Doce mundo, embebido feito pão
em leito doce para o Deus terrível e sem dentes
“Por trás disso tudo, uma grande felicidade oculta”.
De nada te serve chorar por dentro e gritar por fora.
Por trás disso tudo, uma grande felicidade se oculta, talvez.
Dia de recordação dos mortos. Sal amargo vestido de
menina pequena com flores.
Cordas disposta ao longo do caminho
de um desfile conjunto: vivos e mortos.
Crianças com passos de luto alheio,
como se andassem sobre cacos de vidro.
A boca da flautista permanecerá assim por muitos dias.

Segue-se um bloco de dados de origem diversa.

(** One iteration, lines 269-331: the decisions taken and the dictionary
    afterwards, or the exception that leaves the loop. *)
Definition poll_once (e : engine) (parent stem : string) (env : poll_env)
    (last_emit : dedup_state) : list decision * dedup_state + os_error :=
  match latest_csv (env_glob env) parent stem with
  | None => inl ([], last_emit)
  | Some csv_path =>
      if env_exists env csv_path then
        match parse_airodump_csv (env_fs env) csv_path with
        | inl aps =>
            inl (scan_rows e (env_now_iso env) (env_now env) csv_path
                           last_emit aps)
        | inr err => inr err
        end
      else inl ([], last_emit)
  end.

(** Successive iterations, one environment each, until an exception
    leaves the loop: the decisions of every completed iteration with its
    clock reading, the dictionary at the end, and the exception if any. *)
Fixpoint run_polls (e : engine) (parent stem : string)
    (last_emit : dedup_state) (envs : list poll_env)
    : list (Z * list decision) * dedup_state * option os_error :=
  match envs with
  | [] => ([], last_emit, None)
  | env :: rest =>
      match poll_once e parent stem env last_emit with
      | inr err => ([], last_emit, Some err)
      | inl (ds, st) =>
          let '(log, st', err) := run_polls e parent stem st rest in
          ((env_now env, ds) :: log, st', err)
      end
  end.

(** ** Name-pattern rules *)

(** A Python [dict] with string keys, in insertion order. *)
Module PyDict.

(** [d[k] = v]: an existing key keeps its place. *)
Fixpoint set {V} (d : list (string * V)) (k : string) (v : V)
    : list (string * V) :=
  match d with
  | [] => [(k, v)]
  | (k', v') :: d' =>
      if String.eqb k' k then (k', v) :: d' else (k', v') :: set d' k v
  end.

(** [d[k].append(x)] on a plain dictionary: [None] stands for the
    [KeyError] of a missing key. *)
Fixpoint append {V} (d : list (string * list V)) (k : string) (x : V)
    : option (list (string * list V)) :=
  match d with
  | [] => None
  | (k', l) :: d' =>
      if String.eqb k' k then Some ((k', l ++ [x])%list :: d')
      else cons (k', l) <$> append d' k x
  end.

(** [d[k]] on a [defaultdict(list)]: a missing key is entered with an
    empty list. *)
Fixpoint touch {V} (d : list (string * list V)) (k : string)
    : list (string * list V) :=
  match d with
  | [] => [(k, [])]
  | (k', l) :: d' =>
      if String.eqb k' k then d else (k', l) :: touch d' k
  end.

(** The list method [append] on the entry of an existing key. *)
Fixpoint push {V} (d : list (string * list V)) (k : string) (x : V)
    : list (string * list V) :=
  match d with
  | [] => []
  | (k', l) :: d' =>
      if String.eqb k' k then (k', l ++ [x])%list :: d'
      else (k', l) :: push d' k x
  end.

End PyDict.

(** The line boundaries of [str.splitlines] in the ASCII range: LF, VT,
    FF, CR, FS, GS and RS. *)
Definition is_linebreak (c : ascii) : bool :=
  let n := nat_of_ascii c in
  ((10 <=? n) && (n <=? 13) || (28 <=? n) && (n <=? 30))%nat.

(** [s.splitlines()]: CR LF is one boundary, and a final boundary opens
    no further line. *)
Fixpoint splitlines (s : string) : list string :=
  match s with
  | EmptyString => []
  | String c s' =>
      if is_linebreak c then
        EmptyString
          :: match s' with
             | String d s'' =>
                 if Ascii.eqb c "013" && Ascii.eqb d "010"
                 then splitlines s'' else splitlines s'
             | EmptyString => []
             end
      else
        match splitlines s' with
        | [] => [String c EmptyString]
        | l :: ls => String c l :: ls
        end
  end.

(** [c in s] for a one-character [c]. *)
Definition contains_char (c : ascii) (s : string) : bool :=
  negb (count c s =? 0)%nat.

(** [s.split(sep, 1)[0]]: the text before the first [sep]. *)
Fixpoint before_char (sep : ascii) (s : string) : string :=
  match s with
  | EmptyString => EmptyString
  | String c s' =>
      if Ascii.eqb c sep then EmptyString else String c (before_char sep s')
  end.

(** [s[1:]] *)
Definition drop_first (s : string) : string :=
  match s with EmptyString => EmptyString | String _ s' => s' end.

(** [s[:-1]] *)
Fixpoint drop_last (s : string) : string :=
  match s with
  | EmptyString => EmptyString
  | String c EmptyString => EmptyString
  | String c s' => String c (drop_last s')
  end.

(** [s.endswith(c)] for a one-character [c]. *)
Fixpoint endswith_char (c : ascii) (s : string) : bool :=
  match s with
  | EmptyString => false
  | String d EmptyString => Ascii.eqb d c
  | String _ s' => endswith_char c s'
  end.

(** The double and the single quote character. *)
Definition dquote : ascii := "034"%char.
Definition squote : ascii := "039"%char.

(** Lines 80-81: wrapping quotes are stripped. *)
Definition unquote (val : string) : string :=
  if (startswith (String dquote "") val && endswith_char dquote val)
     || (startswith (String squote "") val && endswith_char squote val)
  then drop_last (drop_first val)
  else val.

(** The state of the loop of [fallback_parse_ssid_yaml]: the dictionary
    [out] and the current [label]. *)
Abbreviation yaml_state :=
  (list (string * list string) * option string)%type.

(** Body of the loop, lines 71-82; [None] stands for a [KeyError] at
    line 82. *)
Definition yaml_step (st : yaml_state) (raw : string) : option yaml_state :=
  let '(out, label) := st in
  let line := strip raw in
  if negb (truthy line) || startswith "#" line then Some st
  else if contains_char ":" line && negb (startswith "-" line) then
    let label' := strip (before_char ":" line) in
    Some (PyDict.set out label' [], Some label')
  else if startswith "-" line && Runner.opt_truthy label then
    let val := unquote (strip (drop_first line)) in
    (fun out' => (out', label))
      <$> PyDict.append out (or_empty label) val
  else Some st.

(** The loop over the lines. *)
Fixpoint yaml_lines (st : yaml_state) (lines : list string)
    : option yaml_state :=
  match lines with
  | [] => Some st
  | raw :: rest =>
      match yaml_step st raw with
      | Some st' => yaml_lines st' rest
      | None => None
      end
  end.

(** [fallback_parse_ssid_yaml], lines 66-83. *)
Definition fallback_parse_ssid_yaml (text : string)
    : option (list (string * list string)) :=
  fst <$> yaml_lines ([], None) (splitlines text).

(** Body of the pattern loop of [load_ssid_rules], lines 99-103.  The
    entry of the label is created by [rules[label]] before [re.compile]
    runs; a pattern that does not compile is reported and dropped. *)
Definition compile_pattern (compile : string -> option pattern)
    (label : string)
    (st : ssid_rule_set * list (string * string)) (pat : string)
    : ssid_rule_set * list (string * string) :=
  let '(rules, warnings) := st in
  let rules := PyDict.touch rules label in
  match compile pat with
  | Some rx => (PyDict.push rules label rx, warnings)
  | None => (rules, (warnings ++ [(label, pat)])%list)
  end.

(** The label loop, lines 96-103: the rules and the warnings printed. *)
Definition compile_rules (compile : string -> option pattern)
    (obj : list (string * list string))
    : ssid_rule_set * list (string * string) :=
  fold_left
    (fun st entry =>
       if nonempty entry.2
       then fold_left (compile_pattern compile entry.1) entry.2 st
       else st)
    obj ([], []).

Um soldado morto nada por entre pequenas cabeças,
com braçadas de morto, no antigo equívoco que possuem os mortos
sobre o lugar da água viva.
Uma bandeira perde o contato com realidade e voa.
uma vitrine enfeitada com vestidos bonitos de mulher,
em azul e branco. E tudo em
três línguas: hebraico, árabe e morte.
Um animal grande e majestoso agoniza durante a noite,
sob o jasmim, olhando o mundo incessantemente.
Um homem anda na rua — seu filho morreu na guerra —
como uma mulher carregando um feto morto no ventre.
“Por trás disso tudo, uma grande felicidade se oculta.”
1973
Tradução de Berta Waldman, Roney Cytrynpwicz e Tal Goldfajn.
O lugar em que temos razão
Do lugar em que temos razão
jamais crescerão
flores na primavera.
O lugar em que temos razão
está pisoteado e duro
como um pátio.
Mas dúvidas e amores
escavam o mundo
como uma toupeira, como a lavradura.
E um sussurro será ouvido no lugar
onde houve uma casa
que foi destruída.
Tradução de Nancy Rozenchan
Uma espécie de apocalipse
O homem sob a figueira telefonou para o homem sob a videira.
“Esta noite eles realmente são capazes de vir.
Blinde as folhas, proteja bem a árvore,
chame os mortos de volta, e esteja pronto.”
O cordeiro branco disse para o lobo:
“Seres humanos balem e meu coração dói:
Eles chegarão lá através de baioneta.
No nosso próximo encontro, a questão será debatida.”
Todas as nações (unidas) fluirão para Jerusalém
para ver se a Torá saiu, e entrementes.
Como agora é primavera
colherão flores ao redor.
E baterão a espada em charrua e a charrua em espada
e assim por diante, sem cessar.
Talvez de tanto bater e afiar,
o ferro de guerra desapareça da terra.
Tradução de Nancy Rozenchan
AMICHAI, Yehuda. Terra e paz; antologia poética. Tradução: Moacir Amâncio. Rio de Janeiro: Bazar do Tempo, 2018. 184 p. 14 x 21 cm.
ISBN 978-85- 69924-45-6. “Tradução direto do hebraico”.
“Afinal, como mostra Yehuda Amichai, antes de nascer e após a morte o ser humano está no campo da totalidade possível. Ou seja, as convenções de tempo e espaço dão lugar à eternidade”. MOACIR AMÂNCIO:
Este é o seu primeiro livro publicado no Brasil!!!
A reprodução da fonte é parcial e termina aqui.